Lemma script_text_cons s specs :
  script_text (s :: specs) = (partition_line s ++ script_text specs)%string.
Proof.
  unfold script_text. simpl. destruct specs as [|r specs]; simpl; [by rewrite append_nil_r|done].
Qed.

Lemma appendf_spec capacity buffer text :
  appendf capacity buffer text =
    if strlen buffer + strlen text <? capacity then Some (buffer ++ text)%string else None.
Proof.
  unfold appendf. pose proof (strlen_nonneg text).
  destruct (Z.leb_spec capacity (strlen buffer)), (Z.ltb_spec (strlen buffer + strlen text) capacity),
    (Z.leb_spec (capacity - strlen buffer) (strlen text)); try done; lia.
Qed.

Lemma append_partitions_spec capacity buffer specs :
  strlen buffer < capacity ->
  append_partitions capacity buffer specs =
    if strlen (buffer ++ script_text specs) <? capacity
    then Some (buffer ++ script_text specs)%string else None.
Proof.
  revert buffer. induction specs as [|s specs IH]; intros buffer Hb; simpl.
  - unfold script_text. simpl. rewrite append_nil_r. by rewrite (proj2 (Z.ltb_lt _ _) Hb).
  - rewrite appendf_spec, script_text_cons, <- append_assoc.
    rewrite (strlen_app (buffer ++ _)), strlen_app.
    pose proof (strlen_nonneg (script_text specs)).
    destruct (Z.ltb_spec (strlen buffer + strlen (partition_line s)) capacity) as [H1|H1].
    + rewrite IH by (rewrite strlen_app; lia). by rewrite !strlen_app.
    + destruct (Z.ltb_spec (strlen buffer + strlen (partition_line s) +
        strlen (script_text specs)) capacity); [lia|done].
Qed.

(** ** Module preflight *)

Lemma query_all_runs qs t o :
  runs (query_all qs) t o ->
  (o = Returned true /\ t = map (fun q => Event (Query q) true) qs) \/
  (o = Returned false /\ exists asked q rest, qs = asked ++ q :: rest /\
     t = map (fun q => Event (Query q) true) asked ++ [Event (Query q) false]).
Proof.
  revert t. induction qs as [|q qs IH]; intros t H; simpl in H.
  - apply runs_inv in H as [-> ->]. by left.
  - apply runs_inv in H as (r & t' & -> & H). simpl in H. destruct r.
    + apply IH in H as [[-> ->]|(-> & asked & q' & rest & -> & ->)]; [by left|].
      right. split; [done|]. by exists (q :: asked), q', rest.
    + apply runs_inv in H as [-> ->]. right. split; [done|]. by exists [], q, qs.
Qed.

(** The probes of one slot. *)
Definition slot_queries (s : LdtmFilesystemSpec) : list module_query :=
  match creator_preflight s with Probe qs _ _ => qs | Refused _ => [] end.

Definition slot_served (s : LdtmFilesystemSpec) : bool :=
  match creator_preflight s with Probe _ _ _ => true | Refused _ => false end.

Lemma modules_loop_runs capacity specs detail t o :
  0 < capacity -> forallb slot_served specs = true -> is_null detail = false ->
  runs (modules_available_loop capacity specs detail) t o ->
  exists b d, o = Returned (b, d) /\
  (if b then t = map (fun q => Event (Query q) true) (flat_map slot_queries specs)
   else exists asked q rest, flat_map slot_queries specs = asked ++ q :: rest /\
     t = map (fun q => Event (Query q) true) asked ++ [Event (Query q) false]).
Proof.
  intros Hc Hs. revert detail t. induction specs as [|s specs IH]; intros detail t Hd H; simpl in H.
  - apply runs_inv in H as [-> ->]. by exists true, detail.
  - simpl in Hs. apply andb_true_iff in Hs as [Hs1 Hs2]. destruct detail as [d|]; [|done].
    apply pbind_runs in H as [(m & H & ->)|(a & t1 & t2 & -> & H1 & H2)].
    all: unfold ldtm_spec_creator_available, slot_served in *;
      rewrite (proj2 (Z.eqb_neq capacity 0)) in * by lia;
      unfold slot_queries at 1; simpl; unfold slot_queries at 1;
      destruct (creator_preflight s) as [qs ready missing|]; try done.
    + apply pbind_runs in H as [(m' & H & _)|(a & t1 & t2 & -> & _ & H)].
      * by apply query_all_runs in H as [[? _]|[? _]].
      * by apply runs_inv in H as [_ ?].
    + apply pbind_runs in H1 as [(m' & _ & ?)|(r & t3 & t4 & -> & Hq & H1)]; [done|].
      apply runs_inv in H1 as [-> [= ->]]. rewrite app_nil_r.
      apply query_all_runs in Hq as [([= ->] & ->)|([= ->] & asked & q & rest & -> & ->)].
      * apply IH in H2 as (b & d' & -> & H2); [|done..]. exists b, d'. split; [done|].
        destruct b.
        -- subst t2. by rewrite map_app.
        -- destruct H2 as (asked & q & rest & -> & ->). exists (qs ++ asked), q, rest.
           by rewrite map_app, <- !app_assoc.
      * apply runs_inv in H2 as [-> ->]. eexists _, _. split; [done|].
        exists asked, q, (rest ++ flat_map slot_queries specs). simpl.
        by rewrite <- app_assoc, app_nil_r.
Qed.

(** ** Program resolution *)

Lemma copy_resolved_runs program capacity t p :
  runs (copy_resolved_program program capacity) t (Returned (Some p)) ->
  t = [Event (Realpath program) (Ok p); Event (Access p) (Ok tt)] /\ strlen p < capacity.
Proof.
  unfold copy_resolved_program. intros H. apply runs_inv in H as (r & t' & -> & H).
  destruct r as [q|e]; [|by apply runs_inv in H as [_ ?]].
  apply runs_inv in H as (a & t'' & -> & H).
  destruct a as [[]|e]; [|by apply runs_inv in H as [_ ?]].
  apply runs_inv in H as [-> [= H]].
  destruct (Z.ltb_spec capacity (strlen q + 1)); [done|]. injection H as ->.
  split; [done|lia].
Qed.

#### [How to complete this task]
Only the lines above from the one with "- apply runs_inv in H as (r" through the one with "-- subst t2. by rewrite map_app." should be duplicated, character for character.

#### [Your solution]
  - apply runs_inv in H as (r & t' & -> & H). simpl in H. destruct r.
    + apply IH in H as [[-> ->]|(-> & asked & q' & rest & -> & ->)]; [by left|].
      right. split; [done|]. by exists (q :: asked), q', rest.
    + apply runs_inv in H as [-> ->]. right. split; [done|]. by exists [], q, qs.
Qed.

(** The probes of one slot. *)
Definition slot_queries (s : LdtmFilesystemSpec) : list module_query :=
  match creator_preflight s with Probe qs _ _ => qs | Refused _ => [] end.

Definition slot_served (s : LdtmFilesystemSpec) : bool :=
  match creator_preflight s with Probe _ _ _ => true | Refused _ => false end.

Lemma modules_loop_runs capacity specs detail t o :
  0 < capacity -> forallb slot_served specs = true -> is_null detail = false ->
  runs (modules_available_loop capacity specs detail) t o ->
  exists b d, o = Returned (b, d) /\
  (if b then t = map (fun q => Event (Query q) true) (flat_map slot_queries specs)
   else exists asked q rest, flat_map slot_queries specs = asked ++ q :: rest /\
     t = map (fun q => Event (Query q) true) asked ++ [Event (Query q) false]).
Proof.
  intros Hc Hs. revert detail t. induction specs as [|s specs IH]; intros detail t Hd H; simpl in H.
  - apply runs_inv in H as [-> ->]. by exists true, detail.
  - simpl in Hs. apply andb_true_iff in Hs as [Hs1 Hs2]. destruct detail as [d|]; [|done].
    apply pbind_runs in H as [(m & H & ->)|(a & t1 & t2 & -> & H1 & H2)].
    all: unfold ldtm_spec_creator_available, slot_served in *;
      rewrite (proj2 (Z.eqb_neq capacity 0)) in * by lia;
      unfold slot_queries at 1; simpl; unfold slot_queries at 1;
      destruct (creator_preflight s) as [qs ready missing|]; try done.
    + apply pbind_runs in H as [(m' & H & _)|(a & t1 & t2 & -> & _ & H)].
      * by apply query_all_runs in H as [[? _]|[? _]].
      * by apply runs_inv in H as [_ ?].
    + apply pbind_runs in H1 as [(m' & _ & ?)|(r & t3 & t4 & -> & Hq & H1)]; [done|].
      apply runs_inv in H1 as [-> [= ->]]. rewrite app_nil_r.
      apply query_all_runs in Hq as [([= ->] & ->)|([= ->] & asked & q & rest & -> & ->)].
      * apply IH in H2 as (b & d' & -> & H2); [|done..]. exists b, d'. split; [done|].
        destruct b.
        -- subst t2. by rewrite map_app.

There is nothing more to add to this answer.